J.J. leaned back in his chair and stared out the window, the light reflecting in his brown eyes. “You must really be into music. Being around it so much.”

“Yes, you could say that.”

“You gonna find a gig in the biz?”

Brit sighed. Normally, she wouldn’t entertain this line of questioning from someone who she didn’t think earned the right to ask her that, but she had a desire to open up to J.J. and get him to open up more to her.

“I want to run Club Stanza, although my mother would like me to take over her business. I like bringing people together like she does—she runs a matchmaking company. But I love everything about the music industry. So yeah, in a perfect world, I’d run one of my dad’s clubs someday. Or who knows, maybe start my own label on top of that.”

“That’d be sick. Do you have a favorite band?”

“I have a favorite band of the moment. It all depends on my mood.”

“Which is?”

“The band or my mood?”

J.J. shrugged and rewarded Brit with a flash of pearly whites. “Both.”

“My mood is...content. The band is Free Range Guinea Pigs.” Brit winced, waiting for the reaction. J.J.’s eyebrow twitched, but that was the only reaction she got. “They’re pretty underground right now, but I want to get them into the club. I’m into reggae fusion at the moment.”

“What, would you say, music means to you? I got asked that in an interview. I tried to sound profound, but I ended up sounding like a douche. What would your answer be?”

The scene outside caught Brit’s attention as she tried to come up with something profound herself. By this time of day, the city she loved was bustling with businesspeople on lunch breaks, and a couple had gathered around a street performer with a guitar and harmonica.

“The bands I love write the songs that define my life. Whenever I wasn’t feeling whole, music filled that space.
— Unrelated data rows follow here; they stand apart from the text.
(* ===== verification/Params.v ===== *)
(** * Request parameters and pagination (internal/api/params.go)

    A request's query is a map from names to texts.  These functions turn an allowed
    parameter's text into a value, and refuse a text that is not one; [paging] reads the
    cursor and the limit, and [nextCursor] mints the next page's cursor under the same
    binding. *)

From S2P Require Import Prelude GoStrings Errors Ids Capability Encoding Cursor Patterns Pages Times.

Abbreviation Query := (gmap string string).

(** [q[name]] of a Go map: the empty text when it is absent. *)
Definition get (q : Query) (name : string) : string := default EmptyString (q !! name).

Definition QUOTE : Ascii.ascii := char_of 34.
Definition quoted (s : string) : string := String QUOTE (s +:+ String QUOTE EmptyString).

Definition DefaultContext : Z := 5.
Definition MaxContext : Z := 100.

Section Params.
Context `{GoFmt}.

Definition WrongTypeForParameter (parameter want : string) : ApiFields :=
  withDetails CodeInvalidRequest ("query parameter " +:+ strconv_Quote parameter +:+ " must be " +:+ want)
    (details_of [("parameter", DString parameter)]).

(** ** Scalars *)

Definition boolParam (q : Query) (name : string) : Result ApiFields (option bool) :=
  let raw := get q name in
  if bool_decide (raw = EmptyString) then Ok None
  else if bool_decide (raw = "true"%string) then Ok (Some true)
  else if bool_decide (raw = "false"%string) then Ok (Some false)
  else Err (WrongTypeForField name ("either " +:+ quoted "true" +:+ " or " +:+ quoted "false")).

Definition boolFlag (q : Query) (name : string) : Result ApiFields bool :=
  v ← boolParam q name; Ok (default false v).

Definition timeParam (q : Query) (name : string) : Result ApiFields Z :=
  let raw := get q name in
  if bool_decide (raw = EmptyString) then Ok 0%Z
  else match Parse raw with
       | Some t => Ok t
       | None => Err (WrongTypeForField name ("an RFC 3339 timestamp such as " +:+ quoted "2026-09-06T09:41:02Z"))
       end.

Definition optionalTimeParam (q : Query) (name : string) : Result ApiFields (option Z) :=
  if bool_decide (get q name = EmptyString) then Ok None
  else v ← timeParam q name; Ok (Some v).

Definition intParam (q : Query) (name : string) (def max : Z) : Result ApiFields Z :=
  let raw := get q name in
  if bool_decide (raw = EmptyString) then Ok def
  else match ParseInt raw with
       | None => Err (WrongTypeForField name "a non-negative integer")
       | Some n =>
           if (n <? 0)%Z then Err (WrongTypeForField name "a non-negative integer")
           else if (n =? 0)%Z then Ok def
           else if (n >? max)%Z then Ok max
           else Ok n
       end.

Definition enumParam (q : Query) (name : string) (allowed : list string) : Result ApiFields string :=
  let raw := get q name in
  if bool_decide (raw = EmptyString) then Ok EmptyString
  else if bool_decide (raw ∈ allowed) then Ok raw
  else Err (WrongTypeForField name ("one of " +:+ String.concat ", " allowed)).

(** ** Identifiers *)

Definition pathID (path : Query) (name prefix : string) : Result ApiFields string :=
  match CheckIDPrefix (get path name) name prefix with
  | Some e => Err e
  | None => Ok (get path name)
  end.

Definition queryID (q : Query) (name prefix : string) : Result ApiFields string :=
  let value := get q name in
  if bool_decide (value = EmptyString) then Ok EmptyString
  else match CheckIDPrefix value name prefix with
       | Some e => Err e
       | None => Ok value
       end.

(** ** Pagination *)

Record Page := mkPage {
  pg_Limit : Z;
  pg_Cursor : option Cursor;
  pg_endpoint : string;
  pg_fingerprint : string;
}.

Context `{Crypto}.

Definition filterFingerprint (q : Query) : string :=
  FilterFingerprint ((fun v => [v]) <$> delete "cursor"%string (delete "limit"%string q)).

Definition paging (key : string) (q : Query) (endpoint : string) : Result ApiFields Page :=
  limit ← intParam q "limit" DefaultLimit MaxLimit;
  let fingerprint := filterFingerprint q in
  let raw := get q "cursor" in
  if bool_decide (raw = EmptyString) then Ok (mkPage limit None endpoint fingerprint)
  else match DecodeCursor key endpoint fingerprint raw with
       | Err ErrCursorFilterMismatch =>
           Err (WrongTypeForParameter "cursor"
             "a cursor issued for this endpoint with these same filters; send the same query string on every page")
       | Err ErrCursorInvalid => Err (WrongTypeForParameter "cursor" "a cursor this server issued")
       | Ok c => Ok (mkPage limit (Some c) endpoint fingerprint)
       end.

Definition nextCursor {V} (pos : V -> Z) (key : string) (p : Page) (rows : list (string * V)) : string :=
  match nextPosition pos (pg_Limit p) rows with
  | None => EmptyString
  | Some c => EncodeCursor key (pg_endpoint p) (pg_fingerprint p) c
  end.

(** ** Lemmas *)

Lemma intParam_range q name def max n : (1 <= def <= max)%Z -> intParam q name def max = Ok n -> (1 <= n <= max)%Z.
Proof.
  intros Hd. unfold intParam. cbv zeta. case_bool_decide; [intros [= <-]; lia|].
  destruct (ParseInt _) as [z|]; [|done]. destruct (z <? 0)%Z eqn:E1; [done|]. bool_to_prop.
  destruct (z =? 0)%Z eqn:E2; [intros [= <-]; lia|]. bool_to_prop.
  destruct (z >? max)%Z eqn:E3; intros [= <-]; [lia|]. rewrite Z.gtb_ltb in E3. bool_to_prop. lia.
Qed.

Lemma get_insert_ne (q : Query) k v name : k <> name -> get (<[k := v]> q) name = get q name.
Proof. intros Hk. unfold get. by rewrite lookup_insert_ne. Qed.

Lemma intParam_insert (q : Query) k v name def max : k <> name -> intParam (<[k := v]> q) name def max = intParam q name def max.
Proof. intros Hk. unfold intParam. by rewrite get_insert_ne. Qed.

Lemma fingerprint_cursor q v : filterFingerprint (<["cursor"%string := v]> q) = filterFingerprint q.
Proof.
  unfold filterFingerprint. do 2 f_equal. rewrite (delete_insert_ne q "limit" "cursor" v) by done.
  by rewrite delete_insert_eq.
Qed.

(** The cursor of a query is read under the binding it is issued for. *)
Lemma paging_next key q endpoint p c :
  has_byte NULc endpoint = false -> paging key q endpoint = Ok p ->
  has_byte NULc (cu_ID c) = false -> (min_int64 <= cu_SentAtMS c <= max_int64)%Z ->
  paging key (<["cursor"%string := EncodeCursor key (pg_endpoint p) (pg_fingerprint p) c]> q) endpoint =
    Ok (mkPage (pg_Limit p) (Some c) endpoint (filterFingerprint q)) /\
  EncodeCursor key (pg_endpoint p) (pg_fingerprint p) c <> EmptyString.
Proof.
  intros He Hp Hid Hms.
  assert (exists cur, p = mkPage (pg_Limit p) cur endpoint (filterFingerprint q) /\
    intParam q "limit" DefaultLimit MaxLimit = Ok (pg_Limit p)) as (cur & Ep & El).
  { unfold paging in Hp. destruct (intParam q "limit" DefaultLimit MaxLimit) as [l|e]; [|done].
    cbn [mbind Result_bind] in Hp. destruct (bool_decide (get q "cursor" = EmptyString)); [by injection Hp as <-; eexists|].
    destruct (DecodeCursor _ _ _ _) as [c0|[|]]; [|done|done]. injection Hp as <-. by eexists. }
  rewrite Ep. cbn [pg_endpoint pg_fingerprint pg_Limit].
  assert (EncodeCursor key endpoint (filterFingerprint q) c <> EmptyString) as Hne.
  { unfold EncodeCursor. cbv zeta. intros E%(f_equal String.length). rewrite length_append in E. simpl in E. lia. }
  split; [|done]. unfold paging. rewrite intParam_insert, El by done. cbn [mbind Result_bind]. rewrite fingerprint_cursor. unfold get. rewrite lookup_insert_eq. cbn [default from_option id].
  rewrite bool_decide_eq_false_2 by done. rewrite decode_honest; [by rewrite decide_True|done| |done|done].
  apply encoded_no_nul.
Qed.
End Params.
(* ===== verification/Walks.v ===== *)
(** * Walking a listing (internal/api/reads.go)

    What the pages of a listing promise a caller that follows [next_cursor].  A route
    that answers with pages of views is a [ListingRoute]; the promise is proved once
    against that interface, and every listing handler implements it. *)

From S2P Require Import Prelude Delivery Ids Operations GoStrings Errors Messages Capability Pipeline Encoding Cursor Patterns Pages Listings Times Params Reads.

(** The query of the next page: the same query, with the cursor. *)
Definition next_query (q : Query) (token : string) : Query := <["cursor"%string := token]> q.

(** A caller's walk.  Before each of its requests the store is whatever the others made
    it: [ss] are the states the requests find.  The answer: the pages, and whether the
    last of them said that it is the last. *)
Fixpoint client_walk {S V} (serve : Query -> Handler S (Listed V)) (q : Query) (ss : list S)
    : list (list (string * V)) * bool :=
  match ss with
  | [] => ([], false)
  | s :: ss' =>
      match (serve q s).2 with
      | Err _ => ([], false)
      | Ok (rows, token) =>
          if bool_decide (token = EmptyString) then ([rows], true)
          else let '(ps, ended) := client_walk serve (next_query q token) ss' in (rows :: ps, ended)
      end
  end.

(** The rows a request shows, whatever its cursor: [view_of q s]. *)
Class ListingRoute `{GoFmt} `{Crypto} {S V} (key : string) (pos : V -> Z) (endpoint : string)
    (serve : Query -> Handler S (Listed V)) (view_of : Query -> S -> view (V:=V)) : Prop := {
  route_clean : has_byte NULc endpoint = false;
  route_cursor q t s : view_of (next_query q t) s = view_of q s;
  route_serves q s rows token : (serve q s).2 = Ok (rows, token) ->
    exists p, paging key q endpoint = Ok p /\
      rows = page_rows pos (view_of q s).1 (pg_Cursor p) (pg_Limit p) (view_of q s).2 /\
      token = nextCursor pos key p rows;
  route_again q t s : is_ok (serve q s).2 = true -> is_ok (paging key (next_query q t) endpoint) = true ->
    is_ok (serve (next_query q t) s).2 = true;
}.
Movies need soundtracks, and those bands provide mine. Their songs saved me by giving me exactly what I needed to hear at the exact right moment.”

“That’s really deep. Can I use that for my answer?”

“Go for it. You don’t even have to give me credit.”

“You hang out with a lot of these bands. Do you ever tell them that stuff?”

Brit shook her head. “I don’t want to come off like a fan. They have enough of those.”

“But you are a fan.”

“Yes.” Brit cleared her throat, changing the subject. “You live around here?”

“I do. I grew up here, so my parents are in the area too. For a while, I lived with them while I was driving around, staying in hotels or sleeping in my car in the early days of gigging. But I do have my own house now that I can afford it. It’s not too far from here—just outside of the city.”

“Wow, a house, and you’re so young.”

“Twenty-four, yeah.” He opened his mouth to say something, and Brit guessed it was to ask her how old she was, but he wisely closed it again.

She decided to offer it up anyway. “I’ll be twenty-seven at the end of next month, and I’m still in an apartment that my daddy pays for.”

“Hey, if he can swing it, why not?” J.J. picked up the menu, and for a brief moment, Brit wondered if he thought she was indeed too old for him until his brown eyes popped over the top of the menu to smolder at her again. “I’ll take you to my home sometime. If you want to see it. You know, for when you’re in the market. For a house.”

Every clipped sentence sounded suggestive the way he said it. “I’d like that. I would be curious to know how the real estate market is looking these days.” She feigned a hoity-toity voice and cocked her pinky while taking another drink of water.

A visit to J.J.’s house? She wouldn’t mind that at all.